Input data START

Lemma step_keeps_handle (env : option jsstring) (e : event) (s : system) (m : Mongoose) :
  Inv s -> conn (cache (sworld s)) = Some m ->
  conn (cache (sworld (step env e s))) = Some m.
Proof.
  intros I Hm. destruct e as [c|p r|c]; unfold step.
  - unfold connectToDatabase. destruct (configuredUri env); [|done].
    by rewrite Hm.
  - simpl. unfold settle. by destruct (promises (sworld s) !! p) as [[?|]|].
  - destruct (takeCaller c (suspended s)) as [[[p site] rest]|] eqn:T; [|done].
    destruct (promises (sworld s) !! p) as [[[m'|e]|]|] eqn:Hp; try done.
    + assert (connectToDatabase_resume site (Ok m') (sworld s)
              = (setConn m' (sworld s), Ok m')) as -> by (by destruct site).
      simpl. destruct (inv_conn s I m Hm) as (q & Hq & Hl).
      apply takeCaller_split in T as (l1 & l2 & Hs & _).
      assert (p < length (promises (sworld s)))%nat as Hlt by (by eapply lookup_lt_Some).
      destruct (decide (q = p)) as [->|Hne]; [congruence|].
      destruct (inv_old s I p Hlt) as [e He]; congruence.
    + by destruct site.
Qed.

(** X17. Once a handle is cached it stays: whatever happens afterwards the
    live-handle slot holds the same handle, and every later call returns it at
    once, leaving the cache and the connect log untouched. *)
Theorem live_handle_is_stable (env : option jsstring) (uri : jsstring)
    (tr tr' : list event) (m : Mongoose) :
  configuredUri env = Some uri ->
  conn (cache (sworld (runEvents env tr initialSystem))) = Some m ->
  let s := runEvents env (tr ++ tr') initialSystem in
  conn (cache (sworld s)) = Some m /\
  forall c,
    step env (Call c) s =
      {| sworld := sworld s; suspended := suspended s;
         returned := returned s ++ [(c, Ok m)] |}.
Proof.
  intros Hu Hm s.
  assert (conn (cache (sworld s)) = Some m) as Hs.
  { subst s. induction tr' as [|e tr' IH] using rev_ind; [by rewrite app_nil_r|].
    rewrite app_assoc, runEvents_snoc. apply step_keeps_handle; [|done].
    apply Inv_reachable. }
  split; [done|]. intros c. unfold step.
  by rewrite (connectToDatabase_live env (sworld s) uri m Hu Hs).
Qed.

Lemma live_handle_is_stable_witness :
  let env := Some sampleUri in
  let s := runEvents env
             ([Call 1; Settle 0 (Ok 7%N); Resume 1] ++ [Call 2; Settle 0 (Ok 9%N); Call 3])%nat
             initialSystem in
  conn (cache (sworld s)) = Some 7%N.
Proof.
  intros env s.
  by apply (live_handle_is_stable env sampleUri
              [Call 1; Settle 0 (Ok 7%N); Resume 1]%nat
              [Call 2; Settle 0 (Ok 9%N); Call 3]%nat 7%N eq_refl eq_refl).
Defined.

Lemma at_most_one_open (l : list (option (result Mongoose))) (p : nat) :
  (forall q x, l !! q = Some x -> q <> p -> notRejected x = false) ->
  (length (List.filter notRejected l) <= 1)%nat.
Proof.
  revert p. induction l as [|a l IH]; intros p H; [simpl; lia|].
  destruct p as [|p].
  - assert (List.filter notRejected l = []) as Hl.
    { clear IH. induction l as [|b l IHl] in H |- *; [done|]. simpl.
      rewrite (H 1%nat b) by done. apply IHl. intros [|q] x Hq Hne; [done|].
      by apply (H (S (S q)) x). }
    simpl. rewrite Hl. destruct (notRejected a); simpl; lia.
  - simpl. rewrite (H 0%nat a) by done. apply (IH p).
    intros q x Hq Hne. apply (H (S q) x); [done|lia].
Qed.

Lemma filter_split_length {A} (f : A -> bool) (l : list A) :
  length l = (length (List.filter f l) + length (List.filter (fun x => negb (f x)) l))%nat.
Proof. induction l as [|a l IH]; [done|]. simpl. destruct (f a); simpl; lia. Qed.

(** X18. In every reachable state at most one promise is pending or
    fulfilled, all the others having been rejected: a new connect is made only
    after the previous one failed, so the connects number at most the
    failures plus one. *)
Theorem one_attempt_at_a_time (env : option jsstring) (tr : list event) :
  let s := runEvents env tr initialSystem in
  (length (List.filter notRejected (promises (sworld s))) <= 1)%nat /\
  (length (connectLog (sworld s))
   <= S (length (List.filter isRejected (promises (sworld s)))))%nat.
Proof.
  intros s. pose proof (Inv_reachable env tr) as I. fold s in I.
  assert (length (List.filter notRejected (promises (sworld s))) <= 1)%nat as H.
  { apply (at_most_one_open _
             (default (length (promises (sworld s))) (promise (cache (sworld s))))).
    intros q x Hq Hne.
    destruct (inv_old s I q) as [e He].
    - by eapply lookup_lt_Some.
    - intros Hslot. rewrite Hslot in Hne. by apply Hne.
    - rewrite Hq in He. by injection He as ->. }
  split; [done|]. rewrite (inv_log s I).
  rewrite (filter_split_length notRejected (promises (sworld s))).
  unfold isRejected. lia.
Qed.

Input data END
Input data START

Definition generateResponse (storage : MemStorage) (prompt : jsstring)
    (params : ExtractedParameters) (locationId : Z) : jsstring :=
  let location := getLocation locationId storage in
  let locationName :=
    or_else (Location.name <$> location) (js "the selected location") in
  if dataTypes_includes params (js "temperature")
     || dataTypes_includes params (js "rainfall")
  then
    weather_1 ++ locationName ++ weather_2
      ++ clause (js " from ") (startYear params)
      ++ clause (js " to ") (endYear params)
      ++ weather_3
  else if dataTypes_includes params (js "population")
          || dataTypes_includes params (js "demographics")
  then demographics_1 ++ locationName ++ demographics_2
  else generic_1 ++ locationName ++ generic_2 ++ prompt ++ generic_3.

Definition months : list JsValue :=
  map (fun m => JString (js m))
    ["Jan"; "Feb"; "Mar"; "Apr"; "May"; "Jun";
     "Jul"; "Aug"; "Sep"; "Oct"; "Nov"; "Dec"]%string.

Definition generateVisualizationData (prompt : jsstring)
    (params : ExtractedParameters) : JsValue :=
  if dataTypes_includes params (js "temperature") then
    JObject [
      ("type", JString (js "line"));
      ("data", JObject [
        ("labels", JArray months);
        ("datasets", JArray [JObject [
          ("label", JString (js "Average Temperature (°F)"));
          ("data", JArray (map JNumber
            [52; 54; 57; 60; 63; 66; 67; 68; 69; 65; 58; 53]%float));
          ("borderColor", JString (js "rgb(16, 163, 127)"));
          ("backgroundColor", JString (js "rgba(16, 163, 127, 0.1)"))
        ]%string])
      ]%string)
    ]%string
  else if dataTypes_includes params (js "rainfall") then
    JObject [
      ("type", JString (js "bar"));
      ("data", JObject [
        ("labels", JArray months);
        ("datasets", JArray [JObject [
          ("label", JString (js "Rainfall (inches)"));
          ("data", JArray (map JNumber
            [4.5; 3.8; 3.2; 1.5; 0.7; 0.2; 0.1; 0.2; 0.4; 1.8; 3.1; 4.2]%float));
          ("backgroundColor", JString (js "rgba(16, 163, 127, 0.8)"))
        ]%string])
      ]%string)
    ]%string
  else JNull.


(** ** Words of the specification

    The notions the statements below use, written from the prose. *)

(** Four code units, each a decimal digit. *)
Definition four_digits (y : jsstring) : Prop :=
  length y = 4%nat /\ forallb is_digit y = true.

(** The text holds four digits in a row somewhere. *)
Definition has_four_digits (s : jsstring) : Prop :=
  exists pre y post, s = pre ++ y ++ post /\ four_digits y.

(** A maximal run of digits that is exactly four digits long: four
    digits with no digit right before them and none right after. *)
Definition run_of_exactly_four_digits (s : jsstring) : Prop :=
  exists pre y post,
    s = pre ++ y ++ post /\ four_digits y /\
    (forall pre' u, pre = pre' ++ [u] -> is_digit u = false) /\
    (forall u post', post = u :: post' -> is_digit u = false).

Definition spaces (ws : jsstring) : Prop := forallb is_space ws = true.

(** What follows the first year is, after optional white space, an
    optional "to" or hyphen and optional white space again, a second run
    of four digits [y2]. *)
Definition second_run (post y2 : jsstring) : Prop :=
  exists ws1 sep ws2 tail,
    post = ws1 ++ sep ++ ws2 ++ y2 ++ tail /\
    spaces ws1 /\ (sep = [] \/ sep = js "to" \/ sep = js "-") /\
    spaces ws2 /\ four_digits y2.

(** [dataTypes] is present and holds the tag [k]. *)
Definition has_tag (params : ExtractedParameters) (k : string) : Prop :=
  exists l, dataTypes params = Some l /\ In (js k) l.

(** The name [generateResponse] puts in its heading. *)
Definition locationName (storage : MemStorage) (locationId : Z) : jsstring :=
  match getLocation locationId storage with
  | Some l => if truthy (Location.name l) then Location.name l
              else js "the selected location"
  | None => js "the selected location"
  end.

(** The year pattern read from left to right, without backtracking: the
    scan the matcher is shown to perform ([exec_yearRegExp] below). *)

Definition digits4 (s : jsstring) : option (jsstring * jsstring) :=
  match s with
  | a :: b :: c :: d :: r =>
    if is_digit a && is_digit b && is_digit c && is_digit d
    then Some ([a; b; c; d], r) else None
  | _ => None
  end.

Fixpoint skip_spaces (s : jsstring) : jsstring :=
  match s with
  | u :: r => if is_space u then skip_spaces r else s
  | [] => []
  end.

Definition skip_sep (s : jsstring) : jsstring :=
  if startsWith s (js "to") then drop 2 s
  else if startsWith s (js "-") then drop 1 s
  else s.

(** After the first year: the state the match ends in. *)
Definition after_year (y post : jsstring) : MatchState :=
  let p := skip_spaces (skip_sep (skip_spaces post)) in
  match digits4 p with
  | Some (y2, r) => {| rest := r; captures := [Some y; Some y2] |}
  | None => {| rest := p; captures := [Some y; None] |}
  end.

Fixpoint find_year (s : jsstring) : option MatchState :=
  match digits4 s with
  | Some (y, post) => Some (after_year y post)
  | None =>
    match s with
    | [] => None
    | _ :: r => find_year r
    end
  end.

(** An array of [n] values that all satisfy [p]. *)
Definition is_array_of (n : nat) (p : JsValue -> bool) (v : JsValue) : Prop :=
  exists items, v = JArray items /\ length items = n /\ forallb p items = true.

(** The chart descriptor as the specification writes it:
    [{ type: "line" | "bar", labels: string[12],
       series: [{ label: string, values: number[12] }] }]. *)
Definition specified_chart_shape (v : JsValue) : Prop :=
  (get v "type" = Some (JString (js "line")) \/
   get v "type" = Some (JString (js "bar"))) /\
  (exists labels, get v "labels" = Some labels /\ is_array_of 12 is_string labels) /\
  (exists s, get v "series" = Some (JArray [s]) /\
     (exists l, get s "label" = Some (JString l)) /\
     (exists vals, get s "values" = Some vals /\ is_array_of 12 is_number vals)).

Input data END

Task prompt - Going back over the entries above, copy word for word every line from the one that has "Lemma step_keeps_handle (env" on through the one that has "- destruct (takeCaller".

Output below -
Lemma step_keeps_handle (env : option jsstring) (e : event) (s : system) (m : Mongoose) :
  Inv s -> conn (cache (sworld s)) = Some m ->
  conn (cache (sworld (step env e s))) = Some m.
Proof.
  intros I Hm. destruct e as [c|p r|c]; unfold step.
  - unfold connectToDatabase. destruct (configuredUri env); [|done].
    by rewrite Hm.
  - simpl. unfold settle. by destruct (promises (sworld s) !! p) as [[?|]|].
  - destruct (takeCaller c (suspended s)) as [[[p site] rest]|] eqn:T; [|done].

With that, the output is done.